• **Task directions**
Identify every line in the records below that contains the word "learn", and reproduce each one.

Records from a data collection:
(* ===== verification/WitnessLaunch.v ===== *)
(** * The theorems on plans, launching and sessions at the concrete system *)

From stdpp Require Import relations.
From S2P Require Import Prelude Memory Digits Elf Utils Os ElfBinary ElfDynamic ElfFile FindLibrary DynLoader Words Accept Plan Symbols Relocate Execute Start Sloader Program Link Launch Session Samples WitnessLoad WitnessLink WitnessStart WitnessProgram.
Import Sys.

#[export] Instance kernel_room : KernelRoom kernel := first_fit_room.

(** ** The plan for the program *)

Definition app_obj : ELFBinary := forget_file app_bin.
Definition lib_obj : ELFBinary := forget_file lib_bin.
Definition sys_objs : list ELFBinary := [app_obj; lib_obj].

Lemma sys_root : ∃ b, compute_object "/bin/app" 0x1400000 = Ok b ∧ b = app_obj.
Proof. apply (run_succeeds _ (λ b, b = app_obj)). vm_compute. reflexivity. Qed.

Lemma sys_libs :
  ∃ r, compute_plan 5 ({["app"%string]} ∪ ∅) (round_base (end_addr_ app_obj)) (requests app_obj) = Ok r ∧ r.1.1 = [lib_obj].
Proof. apply (run_succeeds _ (λ r, r.1.1 = [lib_obj])). vm_compute. reflexivity. Qed.

Lemma sys_planned : ∃ seen' next', planned_root ∅ 0x1400000 "/bin/app" sys_objs seen' next'.
Proof.
  destruct sys_root as (b & Hroot & ->), sys_libs as ([[libs seen'] next'] & Hlibs & Hl). cbn [fst] in Hl. subst libs.
  exists seen', next', app_obj, [lib_obj]. split; [reflexivity|]. split; [by apply compute_object_spec|].
  exact (compute_plan_sound _ _ _ _ _ _ _ Hlibs).
Qed.

Definition sys_segments : list region := [mkRegion 0x1400000 0x1401000 7; mkRegion 0x1800000 0x1802000 7].

Lemma sys_segments_eq : sys_objs ≫= object_segments = sys_segments.
Proof. apply (bool_decide_unpack _). vm_compute. exact I. Qed.

Lemma memory0_room n : n ≤ 12288 → room (regions memory0) n.
Proof.
  assert (above_all (regions memory0) = 0x7ffe00001000) as Ha by (apply (bool_decide_unpack _); vm_compute; exact I).
  intros Hn. change (0x700000000000 ≤ above_all (regions memory0) ∧ above_all (regions memory0) + n ≤ 2 ^ 47). rewrite Ha. lia.
Qed.

(** Room for the objects, and for one more file of a page. *)
Lemma sys_fits : plan_fits (regions memory0) sys_objs ∧ room (regions memory0) (4096 + plan_pages sys_objs).
Proof.
  assert (plan_pages sys_objs = 8192) as Hp by (apply (bool_decide_unpack _); vm_compute; exact I).
  split; [|apply memory0_room; rewrite Hp; lia]. split; rewrite ?sys_segments_eq.
  - apply (bool_decide_unpack _). vm_compute. exact I.
  - intros r r' Hr Hr'. assert (forallb (λ r, forallb (λ r', negb (overlaps (r_lo r) (r_hi r) r')) (regions memory0)) sys_segments = true) as Hall
      by (vm_compute; reflexivity).
    rewrite forallb_forall in Hall. specialize (Hall r (proj1 (list_elem_of_In _ _) Hr)). rewrite forallb_forall in Hall.
    apply negb_true_iff, Hall. by apply list_elem_of_In.
  - intros r Hr. assert (forallb (λ r, r_hi r <=? 0x700000000000) sys_segments = true) as Hall by (vm_compute; reflexivity).
    rewrite forallb_forall in Hall. apply Z.leb_le, Hall. by apply list_elem_of_In.
  - apply memory0_room. rewrite Hp. lia.
Qed.

Lemma LoadDependingLibs_succeeds_witness :
  ∃ dl s, LoadDependingLibs (DynLoader_new "/bin/app" args envs) "/bin/app" proc0 = Ok (dl, s) ∧ length (binaries_ dl) = 2%nat.
Proof.
  destruct sys_planned as (seen' & next' & Hp).
  destruct (LoadDependingLibs_succeeds seen' next' sys_objs (DynLoader_new "/bin/app" args envs) "/bin/app" proc0 Hp (proj1 sys_fits) memory0_ok)
    as (dl & s & Hrun & [(new & Hb & Hnew) _ _ _ _ _]).
  exists dl, s. split; [exact Hrun|]. rewrite Hb. symmetry. exact (Forall2_length _ _ _ Hnew).
Defined.

(** ** The link of the plan *)

Definition sys_images : memory := plan_memory no_memory sys_objs.
Definition sys_relocations : list (ELFBinary * Elf64_Rela) := relocation_list ∅ sys_objs.

Lemma sys_obj_entries : ∃ es, entries sys_images 0 sys_objs = Ok es ∧ es = sys_entries.
Proof. apply (run_succeeds _ (λ es, es = sys_entries)). vm_compute. reflexivity. Qed.

Lemma sys_link_checks :
  map (λ p, (slot p, action_size (action_at tls_block sys_images sys_objs sys_entries p))) sys_relocations = sys_slots ∧
  Forall (λ b, Forall (λ sy, name_inside sys_images b sy = true) (symtabs_ b)) sys_objs ∧
  Forall (λ p, runnable sys_images (slot p) (action_at tls_block sys_images sys_objs sys_entries p) = true) sys_relocations.
Proof. apply (bool_decide_unpack _). vm_compute. exact I. Qed.

Lemma sys_linkable : linkable tls_block sys_images sys_objs sys_entries sys_relocations.
Proof.
  destruct sys_obj_entries as (es & Hes & ->), sys_link_checks as (Hslots & Hnames & Hrun). split; [exact Hes| |].
  - intros b sy n x Hb Hsy Hn a Hx (p & Hp & Ht).
    assert ((slot p, action_size (action_at tls_block sys_images sys_objs sys_entries p)) ∈ sys_slots) as Hin.
    { rewrite <-Hslots. apply list_elem_of_fmap. eauto. }
    rewrite Forall_forall in Hnames. pose proof (proj1 (Forall_forall _ _) (Hnames b Hb) sy Hsy) as Hname. unfold name_inside in Hname.
    rewrite Hn, andb_true_iff, Z.leb_le, Z.ltb_lt in Hname. unfold target in Ht. subst a.
    assert (0x1400348 ≤ strtab_ b ∧ strtab_ b + strsz_ b ≤ 0x1800300 ∨ 0x1800310 ≤ strtab_ b) as Hs.
    { apply elem_of_cons in Hb as [->|Hb%list_elem_of_singleton]; [left|subst b; right]; vm_compute; [split|]; discriminate. }
    unfold sys_slots in Hin.
    repeat (apply elem_of_cons in Hin as [Hin|Hin]; [injection Hin as Hsl Hsz; rewrite Hsl, Hsz in Ht; lia|]).
    by apply elem_of_nil in Hin.
  - eapply Forall_impl; [exact Hrun|]. intros p. apply runnable_ok.
Qed.

(** The images after relocation, and what the theorems need of them. *)
Definition sys_memory_facts (m : memory) : Prop :=
  traverse (init_functions m) (rev sys_objs) = Ok [[0x1800020; 0x1800028]; [0x1400070]] ∧
  load64 m 0x1400328 = Ok 0x1800030 ∧ mapped_range m 0x1400350 24 = true ∧ mapped_range m 0x1800318 16 = true.
#[local] Instance sys_memory_facts_dec m : Decision (sys_memory_facts m).
Proof. unfold sys_memory_facts. apply _. Defined.

Lemma sys_linked_memory :
  ∃ m, linked_memory tls_block (DynLoader_new "/bin/app" args envs) no_memory sys_objs sys_entries = Ok m ∧ sys_memory_facts m.
Proof. apply (run_succeeds _ sys_memory_facts). vm_compute. reflexivity. Qed.

Lemma load_and_relocate_succeed_witness :
  ∃ dl1 s1 dl2 s2, LoadDependingLibs (DynLoader_new "/bin/app" args envs) "/bin/app" proc0 = Ok (dl1, s1) ∧
    Relocate tls_block dl1 s1 = Ok (dl2, s2) ∧ length (binaries_ dl2) = 2%nat ∧ load64 (p_mem s2) 0x1400328 = Ok 0x1800030.
Proof.
  destruct sys_planned as (seen' & next' & Hp), sys_linked_memory as (m & Hm & _ & Hword & _).
  destruct (load_and_relocate_succeed tls_block (DynLoader_new "/bin/app" args envs) no_memory proc0 "/bin/app" sys_objs sys_entries
    seen' next' m) as (dl1 & s1 & dl2 & s2 & Hload & Hrel & Hobjs & Hext & _).
  - split; [exact Hp|by intros x|exact (proj1 sys_fits)|exact sys_linkable].
  - exact memory0_ok.
  - reflexivity.
  - exact Hm.
  - exists dl1, s1, dl2, s2. split; [exact Hload|]. split; [exact Hrel|]. split; [symmetry; exact (Forall2_length _ _ _ Hobjs)|].
    exact (load_word_covers _ _ Hext 8 0x1400328 _ Hword).
Defined.

(** ** Starting *)

(** The constructors of the system return wherever the loader's data is mapped. *)
Lemma code_returns m fn : stays_mapped memory0 m → ∃ m', call_function fn m = Ok m'.
Proof.
  intros Hm. eexists. apply store64_ok. split; [|reflexivity].
  apply (stays_mapped_range memory0); [exact Hm|]. vm_compute. reflexivity.
Qed.

Lemma code_kept fn m m' : call_function fn m = Ok m' → regions m' = regions m ∧ (bytes_ok m → bytes_ok m').
Proof.
  intros [_ ->]%store64_ok. split; [reflexivity|]. intros Hb. apply bytes_ok_poke; [exact Hb|exact (le_split_bytes 8 _)].
Qed.

Lemma sys_array_wf : Forall array_wf [app_bin; lib_bin].
Proof. repeat (apply Forall_cons; split; [split; reflexivity|]). apply Forall_nil_2. Qed.

Lemma sys_regions_mapped m : regions m = sys_regions → stays_mapped memory0 m.
Proof.
  intros Hr x. rewrite !mapped_spec, Hr. intros (r & Hin & Hx). exists r. split; [|exact Hx].
  unfold sys_regions. do 4 right. exact Hin.
Qed.

Lemma Execute_succeeds_witness :
  ∃ dl s s', Execute tls_block dl s = Ok (tt, s') ∧ length (binaries_ dl) = 2%nat ∧
    p_trace s' = map (init_event 3) [0x1800020; 0x1800028; 0x1400070] ++ [EvJump 0x1400060 0x7ffe00000e70].
Proof.
  destruct sys_runs as (_ & _ & dl & s & _ & _ & _ & _ & _ & _ & _ & Hf & _).
  destruct Hf as (Hb & Ha & He & Hr & Hrsp & Ho & Htr & _ & Hfns & _).
  destruct (Execute_succeeds tls_block written code_writes dl s [[0x1800020; 0x1800028]; [0x1400070]] app_bin [lib_bin]) as (s' & Hrun & Htrace & _).
  - split; rewrite ?Hb; [by rewrite <-Hb| |exact sys_arrays_protected|exact sys_array_wf|done| |by vm_compute| |].
    + apply Forall_forall. intros fn _ m Hm. apply code_returns, sys_regions_mapped. congruence.
    + rewrite Ho. split; [exact sys_tls_object_wf|by vm_compute|by vm_compute| |].
      * rewrite (mapped_range_regions (mkMemory sys_regions (λ _, 0))) by exact Hr. vm_compute. reflexivity.
      * repeat (apply Forall_cons; split; [intros _ ph [= <-]; rewrite (mapped_range_regions (mkMemory sys_regions (λ _, 0))) by exact Hr; vm_compute; reflexivity|]).
        apply Forall_nil_2.
    + unfold stack_size. rewrite Ha, He, Hrsp, (mapped_range_regions (mkMemory sys_regions (λ _, 0))) by exact Hr. vm_compute. reflexivity.
    + unfold stack_size. rewrite Ha, He, Hrsp. vm_compute. split; [discriminate|reflexivity].
  - exact Hb.
  - exists dl, s, s'. split; [exact Hrun|]. split; [by rewrite Hb|]. rewrite Htrace, Htr, Ha, He, Hrsp. reflexivity.
Defined.

(** ** The whole command *)

Lemma sys_files : ∃ m, program_files tls_block written args envs "/bin/app" app_bytes sys_objs sys_entries m [[0x1800020; 0x1800028]; [0x1400070]].
Proof.
  destruct sys_linked_memory as (m & Hm & Hfns & _ & Hs1 & Hs2). exists m. split.
  - vm_compute. reflexivity.
  - reflexivity.
  - reflexivity.
  - left. vm_compute. reflexivity.
  - exact sys_planned.
  - exact sys_linkable.
  - exact Hm.
  - exact Hfns.
  - pose proof sys_arrays_protected as Hp. apply Forall_cons in Hp as [H1 [H2 _]%Forall_cons].
    apply Forall_cons; split; [exact H1|]. apply Forall_cons; split; [exact H2|apply Forall_nil_2].
  - repeat (apply Forall_cons; split; [split; reflexivity|]). apply Forall_nil_2.
  - repeat (apply Forall_cons; split; [split; [reflexivity|intros ph [= <-]; cbn; lia]|]). apply Forall_nil_2.
  - by vm_compute.
  - apply Forall_cons; split; [intros _ ph [= <-]; exact Hs1|]. apply Forall_cons; split; [intros _ ph [= <-]; exact Hs2|apply Forall_nil_2].
Qed.

Lemma sys_room : process_room tls_block args envs proc0 app_bytes sys_objs [[0x1800020; 0x1800028]; [0x1400070]].
Proof.
  split.
  - exact memory0_ok.
  - exact (proj1 sys_fits).
  - rewrite app_pages. exact (proj2 sys_fits).
  - vm_compute. reflexivity.
  - by vm_compute.
  - reflexivity.
  - done.
  - cbv zeta. split; [vm_compute; reflexivity|vm_compute; split; [discriminate|reflexivity]].
  - intros fn _ m Hm. by apply code_returns.
Qed.

Lemma main_succeeds_witness :
  ∃ dl s, main tls_block args envs proc0 = Ok (dl, s) ∧ length (binaries_ dl) = 2%nat ∧
    p_trace s = map (init_event 3) [0x1800020; 0x1800028; 0x1400070] ++ [EvJump 0x1400060 0x7ffe00000e70].
Proof.
  destruct sys_files as (m & Hf).
  destruct (main_succeeds tls_block written code_writes args envs "/bin/app" app_bytes sys_objs sys_entries m _ proc0 Hf sys_room)
    as (dl & s & Hrun & Hobjs & Htr & _).
  exists dl, s. split; [exact Hrun|]. split; [symmetry; exact (Forall2_length _ _ _ Hobjs)|]. rewrite Htr. vm_compute. reflexivity.
Defined.
(** * pricepy: the listing preprocessor [DataPreprocessor]

    A shallow embedding of [ml_model/src/data/data_preprocessing.py] and of
    the parts of pandas and scikit-learn that its methods call.

    - A cell is missing ([NA], covering [None] and [NaN]), a number or a
      string.  Numbers are real numbers: integer and float columns are not
      told apart and only finite numbers exist.  The methods compare
      numbers and move them, they do no arithmetic; the one place that
      does, the scaler of scikit-learn, is a parameter of the runtime.
    - A [Series] is a dtype tag with its cells, a [DataFrame] is a row index
      with named columns in order.  Column names are unique, as in a table
      read by [SELECT *].
    - Python objects live in a heap.  [self.df = ...] rebinds the attribute
      to a fresh object; [df[col] = ...] and [inplace=True] write into the
      object that is referenced, as pandas does without copy-on-write.
    - An exception keeps the writes made before it.
    - The constructor, which reads the table from the database, is not
      modelled: a world starts with the dataset already loaded. *)

From Stdlib Require Import String Ascii List ZArith QArith Qround Reals.
From Stdlib Require Import Lra Lia Bool Permutation.
Import ListNotations.
Close Scope Q_scope.
Close Scope R_scope.
Open Scope string_scope.
Open Scope list_scope.

Set Implicit Arguments.

(** ** Python results *)

Module Py.

Inductive exn : Type :=
| KeyError (key : string)
| TypeError
| ValueError.

Inductive result (A : Type) : Type :=
| Ok (a : A)
| Raise (e : exn).

Arguments Ok {A} a.
Arguments Raise {A} e.

Definition rbind {A B} (r : result A) (f : A -> result B) : result B :=
  match r with
  | Ok a => f a
  | Raise e => Raise e
  end.

Definition rmap {A B} (f : A -> B) (r : result A) : result B :=
  rbind r (fun a => Ok (f a)).

Fixpoint mapR {A B} (f : A -> result B) (l : list A) : result (list B) :=
  match l with
  | [] => Ok []
  | x :: l' => rbind (f x) (fun y => rbind (mapR f l') (fun ys => Ok (y :: ys)))
  end.

Definition is_ok {A} (r : result A) : bool :=
  match r with Ok _ => true | Raise _ => false end.

End Py.
Export Py.
(** X18. One [INSERT ... ON CONFLICT (id) DO UPDATE] keeps the table
    keyed and touches one row at most: every row with another id stays as
    it was; a row with the id of the record keeps its site, plant, tenant,
    status and creation and closing times and takes only the snapshot and
    [updated_at] of the record; without such a row the proposed row is
    added. *)
Theorem insert_is_an_upsert :
  forall (db db' : table) (rec : Seed.record),
    primary_key db ->
    Seed.insert rt jsonb db rec = Fulfilled db' ->
    primary_key db'
    /\ exists row,
         Seed.proposed rt jsonb rec = Some row
         /\ (forall r, In r db -> Row.id r <> Row.id row -> In r db')
         /\ (forall r, In r db -> Row.id r = Row.id row ->
                       In (Seed.do_update row r) db'
                       /\ Row.tenant_id (Seed.do_update row r)
                          = Row.tenant_id r
                       /\ Row.status (Seed.do_update row r) = Row.status r
                       /\ Row.snapshot (Seed.do_update row r)
                          = Row.snapshot row
                       /\ Row.updated_at (Seed.do_update row r)
                          = Row.updated_at row)
         /\ (~ In (Row.id row) (map Row.id db) -> In row db')
         /\ List.length db'
            = if existsb (fun r => (Row.id r =? Row.id row)%string) db
              then List.length db else S (List.length db).
Proof.
  intros db db' rec Hpk Hins. apply insert_inv in Hins.
  destruct Hins as (row & Hrow & [(Hin & ->)|(Hnot & ->)]).
  - split.
    + unfold primary_key. now rewrite do_update_ids.
    + exists row. split; [exact Hrow|]. repeat split.
      * intros r Hr Hne. apply in_map_iff. exists r. split; auto.
        apply String.eqb_neq in Hne. now rewrite Hne.
      * apply in_map_iff. exists r. split; auto.
        apply String.eqb_eq in H0. now rewrite H0.
      * intros Hnot. contradiction.
      * apply conflict_iff in Hin. rewrite Hin. apply length_map.
  - split.
    + unfold primary_key. rewrite map_app. simpl.
      apply NoDup_app; auto.
      * repeat constructor. simpl. tauto.
      * intros x Hx [<-|[]]. contradiction.
    + exists row. split; [exact Hrow|]. repeat split.
      * intros r Hr _. apply in_or_app. now left.
      * exfalso. apply Hnot. rewrite <- H0. now apply in_map.
      * intros _. apply in_or_app. right. now left.
      * destruct (existsb _ db) eqn:E.
        -- apply conflict_iff in E. contradiction.
        -- rewrite length_app. simpl. lia.
Qed.
(** [String(o)] of a plain object.  Without an own [toString] the
    inherited [Object.prototype.toString] answers.  An own [toString]
    hides it: the own one, then [valueOf], are tried, and when neither
    yields a primitive the conversion throws (the inherited [valueOf]
    returns the object itself). *)
Definition object_to_string (props : list (jsstring * value))
  : comp jsstring :=
  match lookup (str "toString") props with
  | None => Normal (str "[object Object]")
  | Some m =>
      r <- own_method_to_primitive m ;;
      match r with
      | Some s => Normal s
      | None =>
          match lookup (str "valueOf") props with
          | None =>
              throw_type_error "Cannot convert object to primitive value"
          | Some m' =>
              r' <- own_method_to_primitive m' ;;
              match r' with
              | Some s => Normal s
              | None =>
                  throw_type_error "Cannot convert object to primitive value"
              end
          end
      end
  end.

(** [String(v)].  An array converts through [join(",")], where
    [undefined] and [null] elements give the empty string. *)
Fixpoint to_string (v : value) : comp jsstring :=
  match v with
  | VUndefined => Normal (str "undefined")
  | VNull => Normal (str "null")
  | VBool b => Normal (if b then str "true" else str "false")
  | VNumber n => Normal (number_to_string n)
  | VString s => Normal s
  | VArray items =>
      parts <- (fix elements (l : list value) : comp (list jsstring) :=
                  match l with
                  | [] => Normal []
                  | x :: r =>
                      s <- (if nullish x then Normal [] else to_string x) ;;
                      ss <- elements r ;;
                      Normal (s :: ss)
                  end) items ;;
      Normal (join [COMMA] parts)
  | VObject props => object_to_string props
  | VFunction source _ _ => Normal source
  end.

(* ------------------------------------------------------------------ *)
(** ** [JSON.parse] *)
(* ------------------------------------------------------------------ *)

Inductive token : Type :=
| TLBrace | TRBrace | TLBracket | TRBracket | TColon | TComma
| TString (s : jsstring)
| TNumber (literal : jsstring)
| TTrue | TFalse | TNull.

Definition is_json_whitespace (c : code_unit) : bool :=
  ((c =? 9) || (c =? 10) || (c =? 13) || (c =? 32))%N.

Definition hex_value (c : code_unit) : option N :=
  if is_digit c then Some (c - 48)%N
  else if ((97 <=? c) && (c <=? 102))%N then Some (c - 87)%N
  else if ((65 <=? c) && (c <=? 70))%N then Some (c - 55)%N
  else None.

Definition hex4 (a b c d : code_unit) : option code_unit :=
  match hex_value a, hex_value b, hex_value c, hex_value d with
  | Some x, Some y, Some z, Some w =>
      Some (((x * 16 + y) * 16 + z) * 16 + w)%N
  | _, _, _, _ => None
  end.

(** The character a single-letter escape stands for. *)
Definition escape_char (e : code_unit) : option code_unit :=
  if (e =? 34)%N then Some 34%N            (* quotation mark *)
  else if (e =? 92)%N then Some 92%N       (* reverse solidus *)
  else if (e =? 47)%N then Some 47%N       (* solidus *)
  else if (e =? 98)%N then Some 8%N        (* b *)
  else if (e =? 102)%N then Some 12%N      (* f *)
  else if (e =? 110)%N then Some 10%N      (* n *)
  else if (e =? 114)%N then Some 13%N      (* r *)
  else if (e =? 116)%N then Some 9%N       (* t *)
  else None.

(** The rest of a string literal after its opening quotation mark: the
    decoded characters and the number of code units read, closing
    quotation mark included. *)
Fixpoint scan_string (s : jsstring) : option (jsstring * nat) :=
  match s with
  | [] => None
  | c :: r =>
      if (c =? 34)%N then Some ([], 1)
      else if (c =? 92)%N then
        match r with
        | [] => None
        | e :: r2 =>
            if (e =? 117)%N then
              match r2 with
              | a :: b :: c' :: d :: r3 =>
                  match hex4 a b c' d, scan_string r3 with
                  | Some u, Some (t, n) => Some (u :: t, 6 + n)
                  | _, _ => None
                  end
              | _ => None
              end
            else
              match escape_char e, scan_string r2 with
              | Some u, Some (t, n) => Some (u :: t, 2 + n)
              | _, _ => None
              end
        end
      else if (c <? 32)%N then None
      else match scan_string r with
           | Some (t, n) => Some (c :: t, 1 + n)
           | None => None
           end
  end.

• **Answer to this task**
    the parts of pandas and scikit-learn that its methods call.
      does, the scaler of scikit-learn, is a parameter of the runtime.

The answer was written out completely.